As a journalist, Tola Mbakwe knows what it’s like to feel the second-hand trauma of horrific events on the news. On the second anniversary of George Floyd’s murder, she explains the effect the news can have on her mental health and how she leans on God to help her see the beauty in the world.
In my early years, I remember viewing news as boring. Every evening my family and would sit on the couch, and my mum or dad would ask for the remote, because it was time to watch the news. Each time I would roll my eyes (without them seeing of course) or quietly sigh. “But it’s boring,” I would say. And each time one of my parents would say: “But it’s important to know what’s going on in the world.”
Eventually I got it and I realised that writing was the only thing I was good at and enjoyed doing. At the age of 15, I decided that I could try to be a journalist. I hoped it would work out because there was no plan B. Now I realise this was my God-given destiny. After getting a degree in journalism, I spent four years as a TV journalist and I’m now on my fifth year as a radio journalist at Premier Christian News. Looking back, I see young, bright-eyed Tola excited for all things news, always wanting to be knowledgeable, consuming current affairs all day, every day. The passion is still there, but now, older and wiser Tola knows that boundaries have to be drawn.
I remember on the first day of my first internship, I had to go to the scene of a fatal plane crash. I’ve reported on murders, sick children, homelessness, kidnappings, sexual and physical abuse, and extreme poverty. Eventually, to protect myself I unconsciously became desensitised to it all. Of course, there were stories that would shock me, but most of the time I wouldn’t let it play on my mind.
For some stories, I just can’t be numb; like the war in Ukraine, the extreme religious persecution in northern Nigeria and the poverty of orphaned children.

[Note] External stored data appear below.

Definition perform (added removed : bool) (c : call) (w : callbacks) : outcome exn (callbacks * list effect) :=
  match c with
  | c_size width height => Ret (w, [onWindowResized width height])
  | c_close => Ret (w, [onWindowClosed])
  | c_mouse_button x y btn action => onMouseButton x y btn action w
  | c_mouse_position x y => onMousePosition x y w
  | c_mouse_relative x y => onMouseRelativePosition x y w
  | c_mouse_scroll x y dx dy => onMouseScroll x y dx dy w
  | c_touch_start id x y => Ret (onTouchStart id x y w, [])
  | c_touch_update id x y => Ret (onTouchUpdate id x y w, [])
  | c_touch_end id x y => Ret (onTouchEnd id x y w, [])
  | c_keyboard k action => onKeyboard k action w
  | c_text t => onKeyboardText t w
  | c_paste t => onPaste t w
  | c_gamepad_state gamepad connected => Ret (onGamepadState added removed gamepad connected w)
  | c_gamepad_button gamepad btn pressed => w ← onGamepadButton gamepad btn pressed w; Ret (w, [])
  | c_gamepad_axis gamepad ax value => w ← onGamepadAxis gamepad ax value w; Ret (w, [])
  end.

(** ** Gamepads as the game sees them *)
Lemma fresh_address q : fresh q ∉ addresses q.
Proof.
  unfold fresh. intros Hin. assert (H : Forall (fun k => k <= list_max (addresses q))%nat (addresses q)) by (by apply list_max_le).
  rewrite List.Forall_forall in H. apply list_elem_of_In in Hin. specialize (H _ Hin). lia.
Qed.

Fixpoint perform_all (added removed : bool) (cs : list call) (w : callbacks) : outcome exn (callbacks * list effect) :=
  match cs with
  | [] => Ret (w, [])
  | c :: cs => '(w, o1) ← perform added removed c w; '(w, o2) ← perform_all added removed cs w; Ret (w, o1 ++ o2)
  end.

(** What the calls so far, newest first, say about a gamepad: whether it is plugged in, whether a button of it is
    held and where an axis of it is.  Calls for a gamepad that is not plugged in say nothing. *)
Fixpoint plugged (g : Z) (h : list call) : bool :=
  match h with
  | [] => false
  | c_gamepad_state g' b :: h => if decide (g' = g) then b else plugged g h
  | _ :: h => plugged g h
  end.
Fixpoint held (g b : Z) (h : list call) : bool :=
  match h with
  | [] => false
  | c_gamepad_state g' false :: h => if decide (g' = g) then false else held g b h
  | c_gamepad_button g' b' p :: h => if decide (g' = g /\ b' = b /\ plugged g h = true) then p else held g b h
  | _ :: h => held g b h
  end.
Fixpoint position (g a : Z) (h : list call) : spec_float :=
  match h with
  | [] => f0
  | c_gamepad_state g' false :: h => if decide (g' = g) then f0 else position g a h
  | c_gamepad_axis g' a' v :: h => if decide (g' = g /\ a' = a /\ plugged g h = true) then v else position g a h
  | _ :: h => position g a h
  end.
Definition direction (neg pos : bool) : spec_float := if neg then fm1 else if pos then f1 else f0.
(** The axes of Android by their numbers: X, Y, RX, RY, the triggers as GAS and BRAKE, and the cross as two hats. *)
Definition seen (g a : Z) (h : list call) : spec_float :=
  match a with
  | 0 => position g 0 h | 1 => position g 1 h | 12 => position g 2 h | 13 => position g 3 h | 22 => position g 4 h | 23 => position g 5 h
  | 15 => direction (held g 14 h) (held g 12 h)
  | 16 => direction (held g 11 h) (held g 13 h)
  | _ => f0
  end.

Definition data_tracks (g : Z) (h : list call) (d : gamepad_data) : Prop :=
  length (axis d) = 6%nat /\ length (button d) = 15%nat /\ (forall b, 0 <= b < 15 -> button d !! Z.to_nat b = Some (held g b h)) /\
  forall a, 0 <= a < 6 -> axis d !! Z.to_nat a = Some (position g a h).
Definition tracked (g : Z) (h : list call) (o : option gamepad_data) : Prop :=
  match o with
  | Some d => plugged g h = true /\ data_tracks g h d
  | None => plugged g h = false /\ (forall b, held g b h = false) /\ forall a, position g a h = f0
  end.
Definition tracks (h : list call) (w : callbacks) : Prop := forall g, tracked g h (gamepads w !! g).
(** Two histories that say the same of a gamepad. *)
Definition same_gamepad (g : Z) (h h' : list call) : Prop :=
  plugged g h' = plugged g h /\ (forall b, held g b h' = held g b h) /\ forall a, position g a h' = position g a h.
Lemma tracked_same g h h' o : same_gamepad g h h' -> tracked g h o -> tracked g h' o.
Proof.
  intros (Hp & Hb & Ha). destruct o as [d|]; cbn; rewrite Hp.
  - intros (? & ? & ? & Hb' & Ha'). split; [done|]. split_and!; try done; intros k Hk; [rewrite Hb|rewrite Ha]; auto.
  - intros (? & Hb' & Ha'). split_and!; [done|intros k; by rewrite Hb|intros k; by rewrite Ha].
Qed.
Lemma other_gamepad g g0 h : g0 <> g ->
  (forall b, same_gamepad g h (c_gamepad_state g0 b :: h)) /\ (forall b p, same_gamepad g h (c_gamepad_button g0 b p :: h)) /\ forall a v, same_gamepad g h (c_gamepad_axis g0 a v :: h).
Proof.
  intros Hn. split_and!; intros b; [destruct b|intros p..]; split_and!; try done; intros; cbn; rewrite ?decide_False; try done; by intros [? _].
Qed.
Lemma unplugged_ignored g h : plugged g h = false -> (forall b p, same_gamepad g h (c_gamepad_button g b p :: h)) /\ forall a v, same_gamepad g h (c_gamepad_axis g a v :: h).
Proof. intros Hp. split; intros b v; split_and!; try done; intros k; cbn; rewrite decide_False; try done; intros (_ & _ & ?); congruence. Qed.

Definition gamepad_call (c : call) : bool := match c with c_gamepad_state _ _ | c_gamepad_button _ _ _ | c_gamepad_axis _ _ _ => true | _ => false end.
Lemma other_call_silent c h g : gamepad_call c = false -> same_gamepad g h (c :: h).
Proof. by destruct c. Qed.
Lemma onKeyboard_gamepads k a w w' out : onKeyboard k a w = Ret (w', out) -> gamepads w' = gamepads w.
Proof.
  unfold onKeyboard. intros ([w1 e1] & H1 & H)%bind_ret_inv. assert (gamepads w1 = gamepads w) as <-.
  { assert (gamepads (update_ctrl k a w) = gamepads w) as <- by (unfold update_ctrl; by case_decide). unfold copy_or_edit in H1. destruct (_ && _); apply bind_ret_inv in H1 as (? & _ & H1); by simplify_eq. }
  destruct (toggle_fullscreen k a w1) as [w2 e2] eqn:H2. destruct (pass_key k a w2) as [w3 e3] eqn:H3. simplify_eq.
  assert (gamepads w2 = gamepads w1) as <- by (unfold toggle_fullscreen in H2; case_decide; by simplify_eq).
  unfold pass_key in H3. destruct (_ && _), a; by simplify_eq.
Qed.
Lemma onTextInput_gamepads t w w' out : onTextInput t w = Ret (w', out) -> gamepads w' = gamepads w.
Proof. unfold onTextInput. intros ([h o] & _ & H)%bind_ret_inv. by simplify_eq. Qed.
Lemma other_call_gamepads added removed c w w' out : gamepad_call c = false -> perform added removed c w = Ret (w', out) -> gamepads w' = gamepads w.
Proof.
  intros Hc. destruct c; try done; cbn [perform]; try (intros; by simplify_eq).
  - unfold onMouseButton. case_decide; [intros; by simplify_eq|]. case_decide; [apply onKeyboard_gamepads|].
    case_match; [|case_match; intros; by simplify_eq]. intros (? & _ & (? & _ & ?)%bind_ret_inv)%bind_ret_inv. by simplify_eq.
  - unfold onMousePosition. case_match; [intros (? & _ & (? & _ & ?)%bind_ret_inv)%bind_ret_inv|intros ?]; by simplify_eq.
  - unfold onMouseRelativePosition. case_match; [intros (? & _ & (? & _ & ?)%bind_ret_inv)%bind_ret_inv|intros ?]; by simplify_eq.
  - unfold onMouseScroll. intros (? & _ & H)%bind_ret_inv. revert H. case_match; [intros (? & _ & (? & _ & ?)%bind_ret_inv)%bind_ret_inv|intros ?]; by simplify_eq.
  - apply onKeyboard_gamepads.
  - unfold onKeyboardText. case_decide; [intros; by simplify_eq|apply onTextInput_gamepads].
  - apply onTextInput_gamepads.
Qed.
Lemma gamepads_queue_axis g w : gamepads (queueGamepadAxisInputIfNeeded g w) = gamepads w.
Proof. unfold queueGamepadAxisInputIfNeeded. by case_match. Qed.

Lemma state_tracks g0 b added removed h w : tracks h w -> tracks (c_gamepad_state g0 b :: h) (fst (onGamepadState added removed g0 b w)).
Proof.
  intros H g. cbn [fst onGamepadState gamepads set_gamepads]. destruct (decide (g0 = g)) as [->|Hn].
  2: { apply (tracked_same g h); [by apply other_gamepad|]. destruct b; [|by rewrite lookup_delete_ne]. destruct (gamepads w !! g0); [done|by rewrite lookup_insert_ne]. }
  specialize (H g). destruct b.
  - destruct (gamepads w !! g) as [d|] eqn:E; [rewrite E|rewrite lookup_insert_eq]; unfold tracked, data_tracks in *; cbn [plugged held position]; rewrite decide_True by done.
    + by destruct H.
    + destruct H as (_ & Hb & Ha). split_and!; try done; intros k Hk; [rewrite Hb; apply (lookup_replicate_2 15 false)|rewrite Ha; apply (lookup_replicate_2 6 f0)]; lia.
  - rewrite lookup_delete_eq. cbn. rewrite decide_True by done. split_and!; [done|intros k; by rewrite decide_True..].
Qed.
Lemma button_cases g b p w h : tracks h w ->
  match gamepads w !! g with
  | None => onGamepadButton g b p w = Ret w
  | Some d =>
      onGamepadButton g b p w =
        if decide (0 <= b < 15) then
          if decide (held g b h = p) then Ret w
          else let w' := set_gamepads (<[g := mkData (axis d) (<[Z.to_nat b := p]> (button d))]> (gamepads w)) w in
               Ret (if is_dpad b then queueGamepadAxisInputIfNeeded g w' else enqueue (InputQueue.key (gamepad_key g p b)) w')
        else Throw (runtime_error "bad button id")
  end.
Proof.
  intros H. specialize (H g). unfold onGamepadButton. destruct (gamepads w !! g) as [d|]; [|done]. destruct H as (_ & _ & _ & Hb & _).
  destruct (decide (0 <= b < 15)) as [Hr|Hr]; [rewrite decide_False by lia|by rewrite decide_True by lia]. rewrite (Hb b Hr). case_decide; [done|]. by destruct (is_dpad b).
Qed.
Lemma button_tracks g0 b p h w w' : tracks h w -> onGamepadButton g0 b p w = Ret w' -> tracks (c_gamepad_button g0 b p :: h) w'.
Proof.
  intros H E g. pose proof (button_cases g0 b p w h H) as Hc. rewrite E in Hc. pose proof (H g0) as Hg0. pose proof (H g) as Hg.
  destruct (gamepads w !! g0) as [d|] eqn:E0.
  2: { injection Hc as ->. apply (tracked_same g h); [|done]. destruct (decide (g0 = g)) as [<-|Hn]; [apply unplugged_ignored, Hg0|by apply other_gamepad]. }
  destruct Hg0 as (Hp & Hl1 & Hl2 & Hb & Ha). destruct (decide (0 <= b < 15)) as [Hr|]; [|done].
  assert (gamepads w' !! g = if decide (g0 = g) then Some (mkData (axis d) (<[Z.to_nat b := p]> (button d))) else gamepads w !! g) as ->.
  { destruct (decide (held g0 b h = p)) as [Hh|Hh]; injection Hc as ->.
    - case_decide; [subst g|done]. rewrite E0, list_insert_id; [by destruct d|]. rewrite Hb by done. by f_equal.
    - destruct (is_dpad b); [rewrite gamepads_queue_axis|]; cbn; (case_decide; [subst g; apply lookup_insert_eq|by apply lookup_insert_ne]). }
  destruct (decide (g0 = g)) as [<-|Hn]; [|apply (tracked_same g h); [by apply other_gamepad|done]].
  split; [done|]. split_and!; [done|cbn; by rewrite length_insert| |done]. intros k Hk. cbn. destruct (decide (k = b)) as [->|Hkb].
  - rewrite decide_True by done. apply list_lookup_insert_eq. lia.
  - rewrite decide_False by (intros (_ & ? & _); congruence). rewrite list_lookup_insert_ne by lia. auto.
Qed.
Lemma axis_tracks g0 a v h w w' : tracks h w -> onGamepadAxis g0 a v w = Ret w' -> tracks (c_gamepad_axis g0 a v :: h) w'.
Proof.
  intros H E g. pose proof (H g0) as Hg0. pose proof (H g) as Hg. unfold onGamepadAxis in E. destruct (gamepads w !! g0) as [d|] eqn:E0.
  2: { injection E as <-. apply (tracked_same g h); [|done]. destruct (decide (g0 = g)) as [<-|Hn]; [apply unplugged_ignored, Hg0|by apply other_gamepad]. }
  case_decide as Hr; [done|]. injection E as <-. rewrite gamepads_queue_axis. cbn [gamepads set_gamepads]. destruct Hg0 as (Hp & Hl1 & Hl2 & Hb & Ha).
  destruct (decide (g0 = g)) as [<-|Hn]; [|rewrite lookup_insert_ne by done; apply (tracked_same g h); [by apply other_gamepad|done]].
  rewrite lookup_insert_eq. split; [done|]. split_and!; [cbn; by rewrite length_insert|done|done|]. intros k Hk. cbn. destruct (decide (k = a)) as [->|Hka].
  - rewrite decide_True by done. apply list_lookup_insert_eq. lia.
  - rewrite decide_False by (intros (_ & ? & _); congruence). rewrite list_lookup_insert_ne by lia. auto.
Qed.
Lemma call_tracks added removed c h w w' out : tracks h w -> perform added removed c w = Ret (w', out) -> tracks (c :: h) w'.
Proof.
  intros H E. destruct (gamepad_call c) eqn:Hc.
  - destruct c; try done; cbn [perform] in E.
    + injection E as <- _. by apply (state_tracks gamepad connected added removed).
    + apply bind_ret_inv in E as (w1 & E & ?). simplify_eq. by apply button_tracks with w.
    + apply bind_ret_inv in E as (w1 & E & ?). simplify_eq. by apply axis_tracks with w.
  - intros g. rewrite (other_call_gamepads _ _ _ _ _ _ Hc E). apply (tracked_same g h); [by apply other_call_silent|apply H].
Qed.
Lemma calls_track added removed cs : forall h w w' out, tracks h w -> perform_all added removed cs w = Ret (w', out) -> tracks (rev cs ++ h) w'.
Proof.
  induction cs as [|c cs IH]; intros h w w' out H E; cbn in E |- *; [by simplify_eq|]. apply bind_ret_inv in E as ([w1 o1] & E1 & ([w2 o2] & E2 & E)%bind_ret_inv). simplify_eq.
  rewrite <- app_assoc. by apply (IH _ w1 w' o2); [apply (call_tracks added removed c h w w1 o1)|].
Qed.
Lemma tracks_seen h w g a : tracks h w -> read_axis g a w = seen g a h.
Proof.
  intros H. specialize (H g). unfold read_axis. destruct (gamepads w !! g) as [d|].
  - destruct H as (_ & _ & _ & Hb & Ha). unfold axis_place, hat.
    destruct (decide (a = 0)) as [->|]; [by rewrite (Ha 0 ltac:(lia) : axis d !! 0%nat = _)|].
    destruct (decide (a = 1)) as [->|]; [by rewrite (Ha 1 ltac:(lia) : axis d !! 1%nat = _)|].
    destruct (decide (a = 12)) as [->|]; [by rewrite (Ha 2 ltac:(lia) : axis d !! 2%nat = _)|].
    destruct (decide (a = 13)) as [->|]; [by rewrite (Ha 3 ltac:(lia) : axis d !! 3%nat = _)|].
    destruct (decide (a = 22)) as [->|]; [by rewrite (Ha 4 ltac:(lia) : axis d !! 4%nat = _)|].
    destruct (decide (a = 23)) as [->|]; [by rewrite (Ha 5 ltac:(lia) : axis d !! 5%nat = _)|].
    destruct (decide (a = 15)) as [->|]; [by rewrite (Hb 14 ltac:(lia) : button d !! DPAD_LEFT = _), (Hb 12 ltac:(lia) : button d !! DPAD_RIGHT = _)|].
    destruct (decide (a = 16)) as [->|]; [by rewrite (Hb 11 ltac:(lia) : button d !! DPAD_UP = _), (Hb 13 ltac:(lia) : button d !! DPAD_DOWN = _)|].
    unfold seen. by repeat case_match.
  - destruct H as (_ & Hb & Ha). unfold seen. rewrite !Hb, !Ha. by repeat case_match.
Qed.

Motherhood changed me in so many ways, but one way I wasn’t expecting was how I take in news. For some stories, I just can’t be numb; like the war in Ukraine, the extreme religious persecution in northern Nigeria and the poverty of orphaned children. I think motherhood brought out an emotional side of me that stopped me from going through the reporting process with such nonchalance. I see this as a strength as it’s made me a better interviewer and reporter.
The event that hit me harder than I expected was the tragic death of George Floyd. At first it was just another black man being killed by police in the US. Sad, but predictable. But, eventually, the world would see that this one was different; the way he was killed, the reason he was stopped and the anger of protesters. And it was different for me too. In the days after I remember trying to record an 8am news bulletin which was full of George Floyd news, as well as news of black people in the UK being disproportionately affected by the pandemic. For ten minutes, no words came out, just tears. Tears because I saw no end to such atrocities. Tears because some people were still trying to justify Derek Chauvin’s actions. Tears because some people just weren’t emotionally moved by the situation. I remember that was a taxing day for me, so much so that I took a day off afterwards to sort through my emotions.
The reality of living in a fallen world is that horrible things will keep happening. Nevertheless, as a Christian I can have peace within the chaos.
“I have told you these things, so that in me you may have peace. In this world you will have trouble. But take heart! I have overcome the world.” John 16:33. I hold on to this verse. It has been my anchor. The reality of living in a fallen world is that horrible things will keep happening. Nevertheless, as a Christian I can have peace within the chaos. Prayer and staying rooted in my faith are the main ways I am able to enjoy what I do, while not letting the hard parts grind me down. During both of my one-year maternity leaves, I made a decision to significantly lessen the amount of news I consumed. When I came back to work last month, I felt refreshed with a higher capacity for difficult stories.
Sometimes working in news is uplifting, as much as there are “bad stories” there are also great ones. Stories that will make you smile, or that remind you that God’s blessings are all around us. For every harrowing report from Ukraine, there’s another about how a Christian charity is sending relief and a church is organising housing for refugees. For every story about Christian persecution, there’s another about how the Gospel is spreading. For every story about poverty, there’s another about how countless Christian organisations are rising to the cause.
I’ve learned it’s so important how you choose to see the world. If you allow yourself to be consumed with the doom and gloom, you’ll never appreciate the beautiful ways in which God is working in the chaos.